## WHAT THE EXERCISE ASKS
Find the line containing "destruct (pretty_N_cons (Z.to_N" in the listing below. Repeat it exactly, along with each following line up to and including the one containing "Lemma signed_digits_chars s".

---*---

Lemma signed_digits_str z : signed_digits (str_of_Z z) = true.
Proof.
  assert (Hn : ∀ n : N, isdigit (pretty n) = true).
  { intros n. unfold isdigit. rewrite pretty_N_digits.
    destruct (pretty_N_cons n) as (c & s & -> & _). done. }
  destruct (pretty_Z_cases z) as [[_ ->]|[_ ->]]; simpl; [|apply Hn].
  destruct (pretty_N_cons (Z.to_N z)) as (c & s & Hcs & Hc).
  specialize (Hn (Z.to_N z)). rewrite Hcs in *. simpl in *. destruct (Ascii.eqb_spec c "-"%char); [|done].
  subst c. vm_compute in Hc. done.
Qed.

Lemma match_pipe_name_of sx sy dx dy :
  match_pipe_name (pipe_name_of sx sy dx dy) = Some (str_of_Z sx, str_of_Z sy, str_of_Z dx, str_of_Z dy).
Proof.
  unfold match_pipe_name, pipe_name_of.
  rewrite (proj2 (strip_prefix_Some "buffer" _ _) eq_refl). cbn [mbind option_bind].
  rewrite !split_on_sep by (by apply str_of_Z_lacks). rewrite split_on_lacks by (by apply str_of_Z_lacks).
  by rewrite !signed_digits_str.
Qed.

(** The characters of an accepted pipe name. *)
Definition pipe_char (c : ascii) : bool := is_int_char c || Ascii.eqb c "_" || (97 <=? ord c)%nat && (ord c <=? 122)%nat.

Lemma isdigit_int_chars s : isdigit s = true → str_forallb pipe_char s = true.
Proof.
  unfold isdigit. intros [_ H]%andb_true_iff. eapply str_forallb_impl; [|done].
  intros c Hc. unfold pipe_char, is_int_char. by rewrite Hc.
Qed.

Lemma signed_digits_chars s : signed_digits s = true → str_forallb pipe_char s = true.
Proof.
  destruct s as [|c s]; [done|]. cbn [signed_digits].
  destruct (Ascii.eqb_spec c "-") as [->|_]; intros H%isdigit_int_chars; [|done]. cbn. done.
Qed.

Lemma match_pipe_name_chars name groups :
  match_pipe_name name = Some groups → str_forallb pipe_char name = true.
Proof.
  unfold match_pipe_name. destruct (strip_prefix "buffer" name) as [rest|] eqn:Hp; [|done]. simpl.
  apply strip_prefix_Some in Hp as ->. intros H. rewrite str_forallb_app. apply andb_true_iff; split; [done|].
  rewrite <- (join_split_on "_" rest).
  destruct (split_on "_" rest) as [|a [|b [|c [|d [|]]]]]; try done.
  destruct (signed_digits a && _ && _ && _) eqn:Hs; [|done]. bool_facts.
  cbn [join]. rewrite !str_forallb_app. by rewrite (signed_digits_chars a), (signed_digits_chars b), (signed_digits_chars c), (signed_digits_chars d).
Qed.

Lemma pipe_char_range c : pipe_char c = true → (45 ≤ ord c ≤ 122)%nat ∧ ord c ≠ 47%nat.
Proof.
  unfold pipe_char, is_int_char. rewrite !orb_true_iff, andb_true_iff, !Nat.leb_le, is_digit_range.
  intros [[[?|Hc%Ascii.eqb_eq]|Hc%Ascii.eqb_eq]|?];
    [lia|subst c; vm_compute; lia|subst c; vm_compute; lia|lia].
Qed.

Lemma pipe_chars_lack c s :
  ((ord c < 45)%nat ∨ ord c = 47%nat) → str_forallb pipe_char s = true → lacks c s = true.
Proof.
  intros Hc Hs. eapply str_forallb_impl; [|exact Hs]. intros a [Ha Ha']%pipe_char_range. simpl.
  apply negb_true_iff, Ascii.eqb_neq. intros ->. lia.
Qed.

Lemma int_chars_pipe z : str_forallb pipe_char (str_of_Z z) = true.
Proof.
  eapply str_forallb_impl; [|apply str_of_Z_int_chars]. intros c Hc. unfold pipe_char. by rewrite Hc.
Qed.

(** ** Reading requests *)

Lemma parse_operation_text op : parse_operation (op_text op) = Some op.
Proof. by destruct op. Qed.

Lemma parse_operation_Some f op : parse_operation f = Some op → f = op_text op.
Proof.
  unfold parse_operation. destruct (String.eqb_spec f "W") as [->|]; [naive_solver|].
  destruct (String.eqb_spec f "R") as [->|]; naive_solver.
Qed.

(** What [prepare] guarantees of a request. *)
Definition valid_request (r : router) (rq : request) : Prop :=
  0 ≤ rq_bytes rq ≤ MAX_REQUEST_BYTES ∧
  Z.of_nat (str_length (rq_payload rq)) = (match rq_operation rq with W => rq_bytes rq | R => 0 end) ∧
  peer_for r (rq_operation rq) (rq_pipe rq) = Ok (rq_peer rq).

Lemma prepare_Ok r stream rq rest :
  prepare r stream = Ok (rq, rest) → valid_request r rq.
Proof.
  unfold prepare, valid_request. intros H. result_inv. destruct a0 as [[op path] text]. result_inv. bool_facts.
  simpl. split; [lia|]. split; [|done]. destruct op; simpl.
  - destruct a2 as [payload rest]. by apply readexactly_Ok in Ha3 as [_ ?].
  - by injection Ha3 as <-.
Qed.

Lemma peer_for_chars r op name peer : peer_for r op name = Ok peer → str_forallb pipe_char name = true.
Proof. unfold peer_for. intros H. result_inv. by eapply match_pipe_name_chars. Qed.

(** The header of a request with an admissible name is parsed back. *)
Lemma parse_header_normalized op name n :
  str_forallb pipe_char name = true →
  parse_header (op_text op +:+ " " +:+ name +:+ " " +:+ str_of_Z n +:+ nl) = Ok (op, name, str_of_Z n).
Proof.
  intros Hname. unfold parse_header.
  set (text := op_text op +:+ " " +:+ name +:+ " " +:+ str_of_Z n).
  replace (op_text op +:+ _) with (text +:+ nl) by (unfold text; by rewrite !str_app_assoc).
  assert (Hok : ∀ (p : ascii → bool), (∀ c, pipe_char c = true → p c = true) → p " "%char = true →
            p "W"%char = true → p "R"%char = true → str_forallb p text = true).
  { intros p Hp Hs HW HR. unfold text. rewrite !str_forallb_app. simpl. rewrite Hs.
    rewrite (str_forallb_impl pipe_char p name Hp Hname).
    rewrite (str_forallb_impl pipe_char p _ Hp (int_chars_pipe n)). destruct op; simpl; by rewrite ?HW, ?HR. }
  rewrite decode_ascii_Ok.
  2:{ rewrite str_forallb_app. rewrite (Hok (λ c, (ord c <=? 127)%nat)); [done| |done..].
      intros c [Hc _]%pipe_char_range. apply Nat.leb_le. lia. }
  simpl. change nl with (String NL ""). rewrite rstrip_by_last by done. rewrite rstrip_by_none.
  2:{ apply Hok; [|done..]. intros c [Hc _]%pipe_char_range. apply negb_true_iff, Ascii.eqb_neq.
      intros <-. change (ord NL) with 10%nat in Hc. lia. }
  unfold text. rewrite split_on_sep by (by destruct op).
  rewrite split_on_sep by (apply pipe_chars_lack; [left; vm_compute; lia|done]).
  rewrite split_on_lacks by (by apply str_of_Z_lacks). by rewrite parse_operation_text.
Qed.
(* ===== verification/TimingMetrics.v ===== *)
(** * Collecting transport and network timing

    Model of [src/scripts/collect_timing_metrics.py]: scopes and aggregation groups, the
    pairing of producer writes with consumer reads, the counters of a transport log and the
    totals of the network simulator's table.  Parsing a log line as JSON and a table as CSV rows
    are arguments. *)

From S2P Require Import Prelude PyValue Topology Placement Routing Router Intervals.

(** [record.get(key)] and [int(record.get(key, default))] *)
Definition get (record : pydict) (key : string) : pyval := dict_get_default key PNone record.
Definition get_int (record : pydict) (key : string) (default_ : Z) : result Z :=
  int_of (dict_get_default key (PInt default_) record).

(** ** Scopes *)

Definition classify_scope (record : pydict) : result string :=
  match is_str (get record "transport_scope") with
  | Some scope => Ok scope
  | None =>
      source ← get_int record "source_slot" (-1);
      peer ← get_int record "peer_slot" (-2);
      Ok (if source =? peer then "same_logical_worker" else "cross_legosim_same_physical_host")
  end.
Lemma total_startup a ts t : total (startup w a ts t).
Proof using Hadv.
  assert (Hret : ∀ A (x : A), total (mret x)) by done.
  assert (Hstart : ∀ c, total (start c)) by done.
  assert (Hadopt : ∀ p c, total (adopt p c)) by done.
  unfold startup. apply total_bind.
  { apply total_for_channels. intros l c. unfold start_listener. destruct (negb _); [done|].
    repeat (apply total_bind; [first [done | apply total_wait_for_path]|intros ?]). done. }
  intros l. apply total_bind; [done|intros _]. apply total_bind.
  { apply total_for_channels. intros l' c. unfold start_connector. destruct (negb _); [done|].
    repeat (apply total_bind; [first [done | apply total_resolve | apply total_connector]|intros ?]). done. }
  intros l'. repeat (apply total_bind; [first [done | apply total_wait_for_ready | apply total_wait_for_stable]|intros ?]). done.
Qed.
End total.

(** ** Cleaning up *)

Lemma terminate_all_trace w pids s :
  (terminate_all w pids s) =
    (State (tick s) (trace s ++ (Terminated <$> filter (λ p, poll w p (tick s) = None) pids)) (started s) (children s), Done ()).
Proof.
  revert s. induction pids as [|p pids IH]; intros s; cbn [terminate_all].
  - rewrite app_nil_r. by destruct s.
  - unfold mbind, S_bind, get_tick. rewrite filter_cons. destruct (poll w p (tick s)) eqn:E.
    + rewrite decide_False by done. cbn. rewrite IH. done.
    + rewrite decide_True by done. unfold emit. rewrite IH. cbn. by rewrite <- app_assoc.
Qed.

Lemma reap_all_trace w pids s :
  (reap_all w pids s) =
    (State (tick s) (trace s ++ (Killed <$> filter (λ p, exits_within w p (tick s) = false) pids)) (started s) (children s), Done ()).
Proof.
  revert s. induction pids as [|p pids IH]; intros s; cbn [reap_all].
  - rewrite app_nil_r. by destruct s.
  - unfold mbind, S_bind, get_tick. rewrite filter_cons. destruct (exits_within w p (tick s)) eqn:E.
    + rewrite decide_False by done. cbn. rewrite IH. done.
    + rewrite decide_True by done. unfold emit. rewrite IH. cbn. by rewrite <- app_assoc.
Qed.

---*---

## RESPONSE
  destruct (pretty_N_cons (Z.to_N z)) as (c & s & Hcs & Hc).
  specialize (Hn (Z.to_N z)). rewrite Hcs in *. simpl in *. destruct (Ascii.eqb_spec c "-"%char); [|done].
  subst c. vm_compute in Hc. done.
Qed.

Lemma match_pipe_name_of sx sy dx dy :
  match_pipe_name (pipe_name_of sx sy dx dy) = Some (str_of_Z sx, str_of_Z sy, str_of_Z dx, str_of_Z dy).
Proof.
  unfold match_pipe_name, pipe_name_of.
  rewrite (proj2 (strip_prefix_Some "buffer" _ _) eq_refl). cbn [mbind option_bind].
  rewrite !split_on_sep by (by apply str_of_Z_lacks). rewrite split_on_lacks by (by apply str_of_Z_lacks).
  by rewrite !signed_digits_str.
Qed.

(** The characters of an accepted pipe name. *)
Definition pipe_char (c : ascii) : bool := is_int_char c || Ascii.eqb c "_" || (97 <=? ord c)%nat && (ord c <=? 122)%nat.

Lemma isdigit_int_chars s : isdigit s = true → str_forallb pipe_char s = true.
Proof.
  unfold isdigit. intros [_ H]%andb_true_iff. eapply str_forallb_impl; [|done].
  intros c Hc. unfold pipe_char, is_int_char. by rewrite Hc.
Qed.

Lemma signed_digits_chars s : signed_digits s = true → str_forallb pipe_char s = true.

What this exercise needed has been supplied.